President Obama weighed in for the first time on the global Panama Papers controversy, appearing in the White House press room to tout new administration plans to curb so-called “corporate inversions” and decrying the ease and prevalence of schemes to hide income and wealth from legitimate taxation exposed by the gigantic leak.

The Panama Papers revelations are proof that “tax avoidance is a big global problem,” Mr. Obama said.

“There are loopholes that only powerful individuals and corporations have access to,” Mr. Obama said. “They are gaming the system.”

Assistant Attorney General Leslie Caldwell declined to discuss the expanding controversy in a conference call with reporters, but she acknowledged that U.S. officials are actively poring over the thousands of records made public over the weekend.

Most of the early revelations have targeted government leaders and figures overseas, not in the U.S. Iceland’s prime minister became the first casualty of the scandal, resigning Tuesday over revelations contained in the voluminous private financial records of hidden income and shell companies.

“We are reviewing the reports that we saw, but we have no comment beyond that at this point,” Ms. Caldwell said.

Mr. Obama spoke on the same say the Justice Department announced plans to beef up its policing of international corruption cases, while offering a break to companies who come clean voluntarily about wrongdoing and the bribery of foreign officials.

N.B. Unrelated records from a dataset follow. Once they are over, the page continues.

(** C6.  Nothing that raises during a trial, the search or the whole run is
    caught: whenever an event of the run ended with an exception [e], the
    run itself ends with [e] (so a run that returns metrics raised
    nothing, and no metric stands in for a failure), and a run that ends
    with [e] ends on the event that raised it.  The search is started with
    an empty [catch]. *)
Theorem errors_abort_the_run {E : Env} (cfg : Config) :
  (forall (trial : Trial) (s : state),
     exists d, emitted (objective cfg trial) s d /\
       (forall ev e, In ev d -> event_exn ev = Some e ->
                     fst (objective cfg trial s) = inl e) /\
       (forall e, fst (objective cfg trial s) = inl e ->
                  exists ev d', d = ev :: d' /\ event_exn ev = Some e)) /\
  (forall s : state,
     exists d, emitted (run_study cfg) s d /\
       (forall ev e, In ev d -> event_exn ev = Some e ->
                     fst (run_study cfg s) = inl e) /\
       (forall e, fst (run_study cfg s) = inl e ->
                  exists ev d', d = ev :: d' /\ event_exn ev = Some e)) /\
  (forall s : state,
     exists d, emitted (main cfg) s d /\
       (forall ev e, In ev d -> event_exn ev = Some e ->
                     fst (main cfg s) = inl e) /\
       (forall e, fst (main cfg s) = inl e ->
                  exists ev d', d = ev :: d' /\ event_exn ev = Some e)).
Proof.
  split; [|split].
  - intros trial. eapply run_ok_propagates. apply objective_run_ok.
  - eapply run_ok_propagates. apply run_study_run_ok.
  - eapply run_ok_propagates. apply main_run_ok.
Qed.

(** C10.  Every [GAT_VGAE] built by a trial, hence by the whole search, is
    built without the [dropout] keyword, and a trial that returns has built
    one; every [GAT_VGAE] built by the final run is built with
    [dropout=DROPOUT], and a final run that returns has built one. *)
Theorem dropout_only_in_final_run {E : Env} (cfg : Config) :
  (forall (trial : Trial) (s : state),
     exists d, emitted (objective cfg trial) s d /\
       (forall a out, In (EvGAT a out) d -> arg_dropout a = None) /\
       (forall v, fst (objective cfg trial s) = inr v ->
                  exists a model, In (EvGAT a (inr model)) d)) /\
  (forall s : state,
     exists d, emitted (run_study cfg) s d /\
       forall a out, In (EvGAT a out) d -> arg_dropout a = None) /\
  (forall (bp : Dict) (s : state),
     exists d, emitted (final_run cfg bp) s d /\
       (forall a out, In (EvGAT a out) d ->
                      arg_dropout a = Some (DROPOUT cfg)) /\
       (forall rep, fst (final_run cfg bp s) = inr rep ->
                    exists a model, In (EvGAT a (inr model)) d)).
Proof.
  split; [|split].
  - apply objective_no_dropout.
  - apply run_study_no_dropout.
  - apply final_run_dropout.
Qed.

(** ** The early precision rate *)

Lemma divide_nonzero (a : Q) (b : Z) :
  b <> 0 -> Evaluators.divide a b = inr (a / inject_Z b)%Q.
Proof.
  intros Hb. unfold Evaluators.divide.
  destruct (Z.eqb_spec b 0); [contradiction|reflexivity].
Qed.

(** C9.  The early precision rate always returns a number, never the
    division error, and the number is 0 whenever the cutoff
    [k = floor(kFraction * numGroundTruthEdges)] is 0; [k] is 0 when
    [kFraction] is 0 and when there is no ground-truth edge. *)
Theorem early_precision_rate_zero_cutoff (reconstructed true_adj : Matrix)
  (k_fraction : Q) :
  (exists q,
     Evaluators.early_precision_rate reconstructed true_adj k_fraction
     = inr q) /\
  (Evaluators.top_k_cutoff k_fraction true_adj = 0 ->
   Evaluators.early_precision_rate reconstructed true_adj k_fraction
   = inr 0%Q) /\
  Evaluators.top_k_cutoff 0 true_adj = 0 /\
  (Evaluators.num_ground_truth_edges true_adj = 0%nat ->
   Evaluators.top_k_cutoff k_fraction true_adj = 0).
Proof.
  unfold Evaluators.early_precision_rate.
  split; [|split; [|split]].
  - destruct (Z.eqb_spec (Evaluators.top_k_cutoff k_fraction true_adj) 0)
      as [Hz | Hnz].
    + exists 0%Q. reflexivity.
    + rewrite (divide_nonzero _ _ Hnz). eexists. reflexivity.
  - intros Hk. rewrite Hk. reflexivity.
  - unfold Evaluators.top_k_cutoff.
    rewrite (Qfloor_comp _ 0%Q); [reflexivity|]. apply Qmult_0_l.
  - intros Hn. unfold Evaluators.top_k_cutoff. rewrite Hn.
    rewrite (Qfloor_comp _ 0%Q); [reflexivity|]. apply Qmult_0_r.
Qed.

(** ** The graph constructor *)

Module PreprocessorsProps.
Import Reals Lra.
Import Preprocessors.
Local Open Scope R_scope.

Lemma build_length (n : nat) (f : nat -> nat -> R) :
  length (build n f) = n.
Proof. unfold build. rewrite length_map, length_seq. reflexivity. Qed.

Lemma build_nth (n : nat) (f : nat -> nat -> R) (i j : nat) :
  (i < n)%nat -> (j < n)%nat -> nth j (nth i (build n f) []) 0 = f i j.
Proof.
  intros Hi Hj. unfold build.
  rewrite (nth_indep _ [] (map (f 0%nat) (seq 0 n)))
    by (rewrite length_map, length_seq; exact Hi).
  rewrite (map_nth (fun i => map (f i) (seq 0 n)) (seq 0 n) 0%nat i).
  rewrite seq_nth by exact Hi. cbn [Nat.add].
  rewrite (nth_indep _ 0 (f i 0%nat))
    by (rewrite length_map, length_seq; exact Hj).
  rewrite (map_nth (f i) (seq 0 n) 0%nat j).
  rewrite seq_nth by exact Hj. reflexivity.
Qed.

Lemma build_ext (n : nat) (f g : nat -> nat -> R) :
  (forall i j, (i < n)%nat -> (j < n)%nat -> f i j = g i j) ->
  build n f = build n g.
Proof.
  intros H. unfold build. apply map_ext_in. intros i Hi.
  apply in_seq in Hi. apply map_ext_in. intros j Hj.
  apply in_seq in Hj. apply H; lia.
Qed.
(** X13: the metadata and the constructor fit together: for a floating-point
    dtype, a [scale] and a [tailweight] produced by their default
    constraining bijectors from arbitrary reals give a distribution whose
    transform is strictly increasing, hence one-to-one. *)
Theorem constrained_parameters_give_an_increasing_transform
        (dtype : tf.DType) (fn : unit -> Result bijectors.Bijector)
        (b : bijectors.Bijector) (l k u v : R) (va nan : bool) :
  tf.is_floating dtype = true ->
  dict_get (_parameter_properties dtype) "scale" =
    Some (parameter_properties.mkParameterProperties (Some fn)) ->
  fn tt = inr b ->
  exists self,
    __init__ (float_args l (bijectors.forward b [] u) k
                         (bijectors.forward b [] v) va nan) = inr self
    /\ forall i z1 z2, (z1 < z2)%R ->
         (bijectors.forward (bijector self) i z1 <
          bijectors.forward (bijector self) i z2)%R.
Proof.
  intros Hfl Hget Hfn.
  cbn in Hget. injection Hget as <-. cbv beta in Hfn.
  destruct (dtype_util.eps dtype) as [e | low] eqn:Elow;
    [discriminate |].
  cbn [bind ret] in Hfn. injection Hfn as <-.
  pose proof (eps_positive dtype low Elow) as Hlow.
  destruct (init_float_args l (bijectors.forward
                                 (bijectors.Softplus low false) [] u)
                            k (bijectors.forward
                                 (bijectors.Softplus low false) [] v) va nan)
    as (self & Hinit & Hl & Hs & Hk & Ht & _).
  { intros _. pose proof (softplus_above_low low false [] v). lra. }
  exists self. split; [exact Hinit |].
  intros i z1 z2 Hz. rewrite !(init_forward _ self Hinit).
  rewrite Hl, Hs, Hk, Ht.
  change (tf.read (tf.constant ?x tf.float32) i) with x.
  pose proof (softplus_above_low low false [] u) as Hu.
  pose proof (softplus_above_low low false [] v) as Hv.
  assert (Hinc := F_increasing k
                    (bijectors.forward (bijectors.Softplus low false) [] v)
                    z1 z2 ltac:(lra) Hz).
  unfold tf.read. cbn [tf.value tf.constant].
  nra.
Qed.

Lemma constrained_parameters_give_an_increasing_transform_witness :
  exists fn b self,
    dict_get (_parameter_properties tf.float64) "scale" =
      Some (parameter_properties.mkParameterProperties (Some fn))
    /\ fn tt = inr b
    /\ __init__ (float_args 0 (bijectors.forward b [] (-5)) 1
                            (bijectors.forward b [] (-7)) true true)
       = inr self
    /\ forall i z1 z2, (z1 < z2)%R ->
         (bijectors.forward (bijector self) i z1 <
          bijectors.forward (bijector self) i z2)%R.
Proof.
  eexists. eexists.
  destruct (constrained_parameters_give_an_increasing_transform
              tf.float64 _ _ 0 1 (-5) (-7) true true
              eq_refl eq_refl eq_refl) as (self & Hinit & Hinc).
  exists self. split; [reflexivity |]. split; [reflexivity |].
  split; [exact Hinit | exact Hinc].
Defined.

(* ================================================================== *)
(** ** The constructor, step by step *)

Lemma positive_inv (x : R) : tf.positive x = true -> (0 < x)%R.
Proof.
  unfold tf.positive. destruct (Rlt_dec 0 x); [auto | discriminate].
Qed.

(** A conversion keeps the values of the argument. *)
Lemma convert_read (v : PyValue) (dtype : tf.DType) (r : tf.Tensor) :
  tensor_util.convert_nonref_to_tensor v dtype = inr r ->
  forall i, tf.read r i = py_read v i.
Proof.
  intros H i. destruct v as [x | t].
  - simpl in H. destruct (tf.is_floating dtype); [| discriminate].
    injection H as <-. reflexivity.
  - apply convert_ref in H. subst r. reflexivity.
Qed.

(** Once the parameters agree on a floating-point dtype, the conversions
    succeed and what is left of the constructor is the construction of the
    sinh-arcsinh bijector. *)
Lemma init_after_conversions (a : Args) (d : tf.DType) :
  dtype_util.common_dtype (parameter_args a) tf.float32 = inr d ->
  tf.is_floating d = true ->
  exists l s t k,
    tensor_util.convert_nonref_to_tensor (arg_loc a) d = inr l
    /\ tensor_util.convert_nonref_to_tensor (arg_scale a) d = inr s
    /\ tensor_util.convert_nonref_to_tensor (tailweight_or_default a) d
       = inr t
    /\ tensor_util.convert_nonref_to_tensor (skewness_or_default a) d
       = inr k
    /\ __init__ a =
       (f <- bijectors.new_SinhArcsinh k t (arg_validate_args a) ;;
        ret (mkSinhArcsinh
               l s t k
               (distributions.mkTransformedDistribution
                  (match arg_distribution a with
                   | None =>
                       default_distribution k t l s d (arg_allow_nan_stats a)
                                            (arg_validate_args a)
                   | Some b => b
                   end)
                  (bijectors.Chain [make_affine l s; f] false)
                  (arg_validate_args a)
                  (tf.name_scope (arg_name a)))
               a)).
Proof.
  intros Hd Hfl.
  destruct (convert_to_common_dtype a d (arg_loc a) Hd Hfl) as (l & Hl).
  { left. left. reflexivity. }
  destruct (convert_to_common_dtype a d (arg_scale a) Hd Hfl) as (s & Hs).
  { left. right. left. reflexivity. }
  destruct (convert_to_common_dtype a d (tailweight_or_default a) Hd Hfl)
    as (t & Ht).
  { unfold tailweight_or_default, parameter_args.
    destruct (arg_tailweight a) as [v |].
    - left. simpl. auto.
    - right. eexists. reflexivity. }
  destruct (convert_to_common_dtype a d (skewness_or_default a) Hd Hfl)
    as (k & Hk).
  { unfold skewness_or_default, parameter_args.
    destruct (arg_skewness a) as [v |].
    - left. simpl. auto.
    - right. eexists. reflexivity. }
  exists l, s, t, k. repeat (split; [assumption |]).
  unfold __init__. unfold parameter_args in Hd. rewrite Hd.
  cbn [bind]. rewrite Hl. cbn [bind]. rewrite Hs. cbn [bind].
  unfold tailweight_or_default in Ht. unfold skewness_or_default in Hk.
  destruct (arg_tailweight a) as [tv |], (arg_skewness a) as [kv |];
    rewrite Ht; cbn [bind]; rewrite Hk; cbn [bind]; reflexivity.
Qed.

(** The check of the sinh-arcsinh bijector, in terms of the tailweight
    argument. *)
Lemma tailweight_check (a : Args) (d : tf.DType) (t : tf.Tensor) :
  tf.is_floating d = true ->
  tensor_util.convert_nonref_to_tensor (tailweight_or_default a) d = inr t ->
  (tailweight_passes_validation a <->
   tf.is_ref t = true \/ tf.all_positive t = true).
Proof.
  intros Hfl Ht. unfold tailweight_passes_validation.
  destruct (tailweight_or_default a) as [x | t0].
  - simpl in Ht. rewrite Hfl in Ht. injection Ht as <-.
    rewrite all_positive_constant. split.
    + intros H. right. apply positive_true. exact H.
    + intros [H | H]; [discriminate | apply positive_inv; exact H].
  - apply convert_ref in Ht. subst t. reflexivity.
Qed.

(** The claim that validation detects a non-positive scale fails: with
    [validate_args=True], [scale = -1] is accepted. *)
Lemma C4_scale_is_not_checked_counterexample :
  ~ (forall (l s k t : R) (nan : bool),
       (s <= 0)%R ->
       exists e, __init__ (float_args l s k t true nan) = inl e).
Proof.
  intros H.
  destruct (H 0%R (-1)%R 0%R 1%R true ltac:(lra)) as (e & He).
  destruct (init_float_args 0 (-1) 0 1 true true ltac:(intros; lra))
    as (self & Hself & _).
  rewrite Hself in He. discriminate.
Qed.

(** C4 (amended): with parameters of a common floating-point dtype,
    - when [validate_args] is [False] the construction raises no error,
      whatever the values of the parameters;
    - when [validate_args] is [True] only [tailweight] is checked, by the
      sinh-arcsinh bijector, which alone among the bijectors receives
      [validate_args]: the construction succeeds exactly when the
      tailweight passes that check and raises [InvalidArgumentError]
      otherwise;
    - [scale] is never checked: [Shift] and [Scale] are built without
      [validate_args], and the stored [scale] is the conversion of the
      argument, whatever its sign. *)
Theorem C4_validation_checks_tailweight_only (a : Args) (d : tf.DType) :
  dtype_util.common_dtype (parameter_args a) tf.float32 = inr d ->
  tf.is_floating d = true ->
  (arg_validate_args a = false -> exists self, __init__ a = inr self)
  /\ (arg_validate_args a = true ->
      ((exists self, __init__ a = inr self) <->
       tailweight_passes_validation a)
      /\ (~ tailweight_passes_validation a ->
          __init__ a = inl InvalidArgumentError))
  /\ (forall self,
        __init__ a = inr self ->
        tensor_util.convert_nonref_to_tensor (arg_scale a) d
          = inr (scale self)
        /\ (forall i, tf.read (scale self) i = py_read (arg_scale a) i)
        /\ bijector self =
           bijectors.Chain
             [ bijectors.Chain [ bijectors.Shift (loc self) false;
                                 bijectors.Scale (scale self) false ] false;
               bijectors.SinhArcsinh (skewness self) (tailweight self)
                                     (arg_validate_args a) ] false).
Proof.
  intros Hd Hfl.
  destruct (init_after_conversions a d Hd Hfl)
    as (l & s & t & k & Hl & Hs & Ht & Hk & Hinit).
  pose proof (tailweight_check a d t Hfl Ht) as Hcheck.
  assert (Hdt : tf.is_floating (tf.dtype t) = true)
    by (rewrite (convert_dtype _ _ _ Ht); exact Hfl).
  split; [| split].
  - intros Hva. rewrite Hinit, Hva.
    rewrite new_SinhArcsinh_accepts; [| exact Hdt | discriminate].
    eexists. reflexivity.
  - intros Hva. split; [split |].
    + intros (self & Hself). apply Hcheck.
      destruct (init_inv a self Hself) as (d' & Hd' & _ & _ & Ht' & _).
      rewrite Hd in Hd'. injection Hd' as <-.
      rewrite Ht in Ht'. injection Ht' as Et.
      destruct (init_inv_bijector a self Hself) as (_ & Hpass).
      rewrite <- Et in Hpass. exact (Hpass Hva).
    + intros Hpass. rewrite Hinit.
      rewrite new_SinhArcsinh_accepts;
        [| exact Hdt | intros _; apply Hcheck; exact Hpass].
      eexists. reflexivity.
    + intros Hfail. rewrite Hinit, Hva.
      unfold bijectors.new_SinhArcsinh. rewrite Hdt. cbn [negb andb].
      destruct (tf.is_ref t) eqn:Er.
      * exfalso. apply Hfail, Hcheck. left. reflexivity.
      * destruct (tf.all_positive t) eqn:Ep.
        -- exfalso. apply Hfail, Hcheck. right. reflexivity.
        -- reflexivity.
  - intros self Hself.
    destruct (init_inv a self Hself) as (d' & Hd' & _ & Hs' & _ & _ & _ & _).
    rewrite Hd in Hd'. injection Hd' as <-.
    split; [exact Hs' |].
    split; [exact (convert_read _ _ _ Hs') |].
    rewrite (init_bijector a self Hself). reflexivity.
Qed.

Justice Department officials outlined the new policies under the Foreign Corrupt Practices Act even as governments across the globe were scrambling to contain the fallout from the leak from a Panama law firm that revealed secret accounts and hidden income linked to dozens of world leaders, government officials and their families.

The Treasury Department imposed new limits on corporate inversions Monday, surprising Wall Street and throwing into doubt a proposed $150 billion merger between Pfizer Inc. and Allergan PLC. The new rules, the third in a series of administration actions against inversions, will make it harder for companies to move their tax addresses out of the U.S. by merging with foreign firms and shift their profits to lower-tax countries using an accounting maneuver called “earnings stripping.”

But the latest move got negative reviews from the top Republican tax-writers in Congress.

The Treasury moves amount to “punitive regulations that will make it even harder for American companies to compete and will further discourage businesses from locating and investing in the United States,” said House Committee on Ways and Means Chairman Kevin Brady, Texas Republican.

Senate Committee on Finance Chairman Orrin G. Hatch, Utah Republican, added that “the administration continues to tinker along the regulatory edges with unilateral proposals to address the symptoms of inversions, but not the disease.”

The new Justice Department pilot program provides new guidance for prosecutors handling investigations into cases where companies are suspected of bribing foreign officials and clients to obtain contracts or other business advantages. Companies that “self-report” violations will now be eligible for credits for their cooperation, including recommendations of penalties up to 50 percent below federal sentencing guidelines. Some companies could also not escape prosecution.

But the new guidelines are meant to draw a clear distinction between those who confess upfront and those who wait to get caught, said Andrew Weissmann, head of the Criminal Division’s Fraud Section. Those who are prosecuted and have not self-reported will not be eligible for the full range or credits.

The pilot program will run for one year.

The Justice Department has sought in recent months to ramp up enforcement of the act, hiring 10 additional prosecutors. The FBI has also established three new squads of special agents devoted to the foreign corruption law.